The high level of capital expenditure relative to revenue appears to be driven by the transition into medical equipment sales and potential infrastructure investments. This shift may indicate that the company is moving away from its asset-light digital roots, which could permanently alter its long-term return on invested capital.
As reported in recent financial statements, So-Young utilized $19.0 million for dividends and $15.3 million for share repurchases in 2025Q4, despite generating negative free cash flow, which suggests a management strategy that prioritizes shareholder returns even while the core business remains in a cash-burning state.
This capital allocation strategy appears contradictory given the company's negative operating margins and significant cash burn. Investors should monitor whether these distributions are sustainable or if they may be curtailed to preserve the company's remaining cash buffer as the strategic pivot continues.
Quick answers to the most common questions about buying SY stock.

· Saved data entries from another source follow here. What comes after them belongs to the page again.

(* ===== verification/Canvas.v ===== *)
(** * The occupancy canvas of one slice ([BaggageImage2D] of the source)

    [ws_bag[:, :, slice_no]] is the labelled canvas [ws]. [boundary[:, :,
    slice_no]] is the static wall mask [bnd]. The bag geometry ([size],
    [bb_h] and, when a bag mask is given, its [extents]) fixes the floor and
    the side walls. The operations are [get_overlap], [place_object_in_bag]
    and [_adjust_for_boundaries]. *)

From Stdlib Require Import ZArith Lia.
From stdpp Require Import base list numbers.
From S2P Require Import Prelude Grid Raster.
Open Scope Z_scope.
Open Scope raster_scope.

(** ** State *)

(** The fields of [BaggageImage2D] that the placement rules read. *)
Record bag := mkBag {
  size : Z;                  (* [self.size] *)
  bb_h : Z;                  (* [self.bb_h] *)
  extents : option (Z * Z)   (* [self.extents]; [None] when [self.bag_mask is None] *)
}.

(** One slice of the workspace. *)
Record canvas := mkCanvas {
  ws : grid;    (* [self.ws_bag[:, :, self.slice_no]] *)
  bnd : grid    (* [self.boundary[:, :, self.slice_no]] *)
}.

(** Attribute updates of an [Object2D]. *)
Definition set_pose (o : obj) (p : Z * Z) : obj :=
  mkObj (o_shape o) (o_label o) (o_data o) (o_dim o) p (o_lqd o) (o_sheet o).
Definition set_dim_data (o : obj) (dim : Z * Z) (data : grid) : obj :=
  mkObj (o_shape o) (o_label o) data dim (o_pose o) (o_lqd o) (o_sheet o).
Definition set_data (o : obj) (data : grid) : obj :=
  mkObj (o_shape o) (o_label o) data (o_dim o) (o_pose o) (o_lqd o) (o_sheet o).

(** ** [get_overlap] *)

(** [bag_data = ws.copy(); bag_data[np.where(boundary)] = 0] *)
Definition bag_data (cv : canvas) : grid :=
  mkGrid (rows (ws cv)) (cols (ws cv))
    (fun i j => if (bnd cv).[i, j] =? 0 then (ws cv).[i, j] else 0).

(** [obj_loc = bag_data[p0 : p0 + h, p1 : p1 + w]];
    [obj_int = data[:obj_loc.shape[0], :obj_loc.shape[1]] * obj_loc.astype(bool)];
    [out_flag = np.any(obj_int)]. *)
Definition get_overlap (cv : canvas) (o : obj) : bool * grid :=
  let '(p0, p1) := o_pose o in
  let d := o_data o in
  let obj_loc := slice (bag_data cv) p0 (p0 + rows d) p1 (p1 + cols d) in
  let obj_int := mul (slice d 0 (rows obj_loc) 0 (cols obj_loc)) (bool_of obj_loc) in
  (any_nz obj_int, obj_int).

(** ** [place_object_in_bag] *)

(** [s_shape = ws[p0 : p0 + h, p1 : p1 + w].shape];
    [b_data = data[:s_shape[0], :s_shape[1]]];
    [ws[p0 : p0 + h, p1 : p1 + w][nz] = b_data[nz]]. *)
Definition place_object_in_bag (cv : canvas) (o : obj) : canvas :=
  let '(p0, p1) := o_pose o in
  let w := ws cv in
  let d := o_data o in
  let r := py_slice p0 (p0 + rows d) (rows w) in
  let c := py_slice p1 (p1 + cols d) (cols w) in
  let b := slice d 0 (snd r - fst r) 0 (snd c - fst c) in
  mkCanvas (write_nz w (fst r) (fst c) b) (bnd cv).

(** ** [_adjust_for_boundaries] *)

(** [lower_bound] and [upper_bound]. *)
Definition lower_bound (bg : bag) : Z * Z :=
  match extents bg with
  | None => (size bg / 2 - bb_h bg, size bg / 2 - bb_h bg)
  | Some (e0, e1) => (size bg / 2 - e0 / 2, size bg / 2 - e1 / 2)
  end.
Definition upper_bound (bg : bag) : Z * Z :=
  match extents bg with
  | None => (size bg / 2 + bb_h bg, size bg / 2 + bb_h bg)
  | Some (e0, e1) => (size bg / 2 + e0 / 2, size bg / 2 + e1 / 2)
  end.

(** The row axis: [if pose[0] <= lo: ...; data = data[-dim[0]:, :]] and then
    [if pose[0] + dim[0] >= up: ...; data = data[:dim[0], :]]. *)
Definition adjust_rows (lo up : Z) (o : obj) : obj :=
  let o :=
    if (o_pose o).1 <=? lo then
      let dim0 := (o_dim o).1 - (lo - (o_pose o).1) in
      let d := o_data o in
      set_pose (set_dim_data o (dim0, (o_dim o).2) (slice d (- dim0) (rows d) 0 (cols d)))
               (lo, (o_pose o).2)
    else o in
  if up <=? (o_pose o).1 + (o_dim o).1 then
    let dim0 := (o_dim o).1 - ((o_pose o).1 + (o_dim o).1 - up) in
    let d := o_data o in
    set_dim_data o (dim0, (o_dim o).2) (slice d 0 dim0 0 (cols d))
  else o.

(** The column axis, the same two steps on [pose[1]] and [dim[1]]. *)
Definition adjust_cols (lo up : Z) (o : obj) : obj :=
  let o :=
    if (o_pose o).2 <=? lo then
      let dim1 := (o_dim o).2 - (lo - (o_pose o).2) in
      let d := o_data o in
      set_pose (set_dim_data o ((o_dim o).1, dim1) (slice d 0 (rows d) (- dim1) (cols d)))
               ((o_pose o).1, lo)
    else o in
  if up <=? (o_pose o).2 + (o_dim o).2 then
    let dim1 := (o_dim o).2 - ((o_pose o).2 + (o_dim o).2 - up) in
    let d := o_data o in
    set_dim_data o ((o_dim o).1, dim1) (slice d 0 (rows d) 0 dim1)
  else o.

Definition adjust_for_boundaries (bg : bag) (o : obj) : obj :=
  adjust_cols (lower_bound bg).2 (upper_bound bg).2
    (adjust_rows (lower_bound bg).1 (upper_bound bg).1 o).

(** ** Concrete canvases *)

(** A 10 x 10 slice: an object of label 7 in rows and columns 2..4 and a
    wall along the last row; a 3 x 3 object of label 2 at a given pose. *)
Definition canvas_ex : canvas :=
  mkCanvas (fill_rect (zeros 10 10) 2 5 2 5 7) (fill_rect (zeros 10 10) 9 10 0 10 1).
Definition obj_ex (p : Z * Z) : obj :=
  mkObj B 2 (fill_rect (zeros 3 3) 0 3 0 3 2) (3, 3) p None None.
Definition bag_ex : bag := mkBag 20 5 None.

(** ** [get_overlap] *)

Lemma get_bag_data cv i j :
  (bag_data cv).[i, j] = if (bnd cv).[i, j] =? 0 then (ws cv).[i, j] else 0.
Proof.
  unfold bag_data. rewrite get_on. destruct (inb (ws cv) i j) eqn:Hb; [done|].
  assert (Hw : (ws cv).[i, j] = 0) by (unfold get; by rewrite Hb).
  rewrite Hw. by destruct (_ =? 0).
Qed.

Lemma wf_bag_data cv : wf_grid (ws cv) -> wf_grid (bag_data cv).
Proof. done. Qed.
Lemma osc_check_shape st d st' :
  osc_check st d = Some st' ->
  pose_ref st' = pose_ref st /\ pose_list st' = pose_list st /\ ol_ctr st' = ol_ctr st /\
  (is_Some (heap st !! pose_ref st) -> is_Some (heap st' !! pose_ref st')) /\
  (frozen st' \/ (row_shift st' = row_shift st /\ col_shift st' = col_shift st /\
                  lat_osc st' = lat_osc st)).
Proof.
  unfold osc_check. destruct (2 <=? ol_ctr st); [|intros [= <-]; by repeat split; auto].
  destruct (py_neg_index _ _); simpl; [|done]. destruct (heap st !! _); simpl; [|done].
  destruct (_ && _); intros [= <-]; simpl; repeat split; auto.
  - intros _. by rewrite lookup_insert_eq.
  - by left.
Qed.

(** ** One iteration *)

Section Iteration.
Context {L : Labeller}.

(** The two ways an iteration ends: at the floor with the shifted pose
    kept, or with the pose list extended, the oscillation test run and the
    counter incremented. *)
Lemma overlap_iter_inv bg o st oi r :
  overlap_iter bg o st oi = Some r ->
  exists k r0 r1 c0 c1, largest_component oi = Some k /\ cells_bbox k = Some (r0, r1, c0, c1) /\
    let p := shift_pose st oi r0 r1 c0 c1 in
    (resolver_ground_y bg <= p.1 + (o_dim o).1 /\ r = Ground (write_pose st p)) \/
    (p.1 + (o_dim o).1 < resolver_ground_y bg /\
     exists st2, osc_check (push_pose (write_pose st p)) (r1 - r0) = Some st2 /\
                 r = Next (incr_ctr st2)).
Proof.
  unfold overlap_iter. destruct (largest_component oi) as [k|]; simpl; [|done].
  destruct (cells_bbox k) as [[[[r0 r1] c0] c1]|] eqn:Hb; simpl; [|done].
  intros Hr. exists k, r0, r1, c0, c1. split; [done|]. split; [done|].
  rewrite cur_pose_write in Hr. unfold shift_pose in *. cbn [fst snd] in *.
  match type of Hr with context [if ?c then _ else _] => destruct c eqn:Eg end.
  - apply Z.leb_le in Eg. left. split; [lia|]. congruence.
  - apply Z.leb_gt in Eg. right. split; [lia|]. destruct (osc_check _ _) as [st2|]; simpl in Hr; [|done].
    exists st2. split; [done|]. congruence.
Qed.

Lemma overlap_iter_next bg o st oi st' :
  aliased st -> overlap_iter bg o st oi = Some (Next st') ->
  aliased st' /\ ol_ctr st' = ol_ctr st + 1 /\
  (2 <= ol_ctr st -> frozen st') /\ (frozen st -> frozen st').
Proof.
  intros Ha Hr. apply overlap_iter_inv in Hr as (k & r0 & r1 & c0 & c1 & _ & _ & [[_ ?]|[_ (st2 & Hosc & Hr)]]);
    [done|]. injection Hr as Hr. subst st'.
  set (p := shift_pose st oi r0 r1 c0 c1) in *.
  pose proof (osc_check_shape _ _ _ Hosc) as (Href & Hlist & Hctr & Hsome & Hfl).
  destruct (aliased_write st p Ha) as (Hf & Hs & Hl & Hc).
  unfold push_pose in *; simpl in *. split; [|split; [|split]].
  - unfold incr_ctr. repeat split; simpl.
    + rewrite Hlist, Href. apply Forall_app. split; [done|]. by constructor.
    + by apply Hsome.
    + rewrite Hlist, length_app, Hl, Hctr. simpl. lia.
    + lia.
  - unfold incr_ctr. simpl. lia.
  - intros H2. rewrite (osc_check_aliased (write_pose st p)) in Hosc by (done || simpl; lia).
    injection Hosc as <-. by repeat split.
  - intros (Hl' & Hr' & Hc'). unfold frozen, incr_ctr. simpl.
    destruct Hfl as [(?&?&?)|(E1 & E2 & E3)]; [by repeat split|].
    rewrite E1, E2, E3. by repeat split.
Qed.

So-Young International Inc. (SY) generated $-105.4M in net cash from operating activities in 2025. This reflects the cash generated directly from core business operations.
So-Young International Inc. (SY) reported negative free cash flow of $302.0M in 2025, indicating capital requirements exceeded cash from operations.
So-Young International Inc. (SY) spent $196.6M on capital expenditures in 2025. CapEx represents the cash invested in physical assets like property, plant, and equipment to maintain or grow the business.
In 2025, So-Young International Inc. (SY) returned $19.0M to shareholders via cash dividends and spent $15.3M on share repurchases. This shows the company's commitment to returning capital to its equity investors.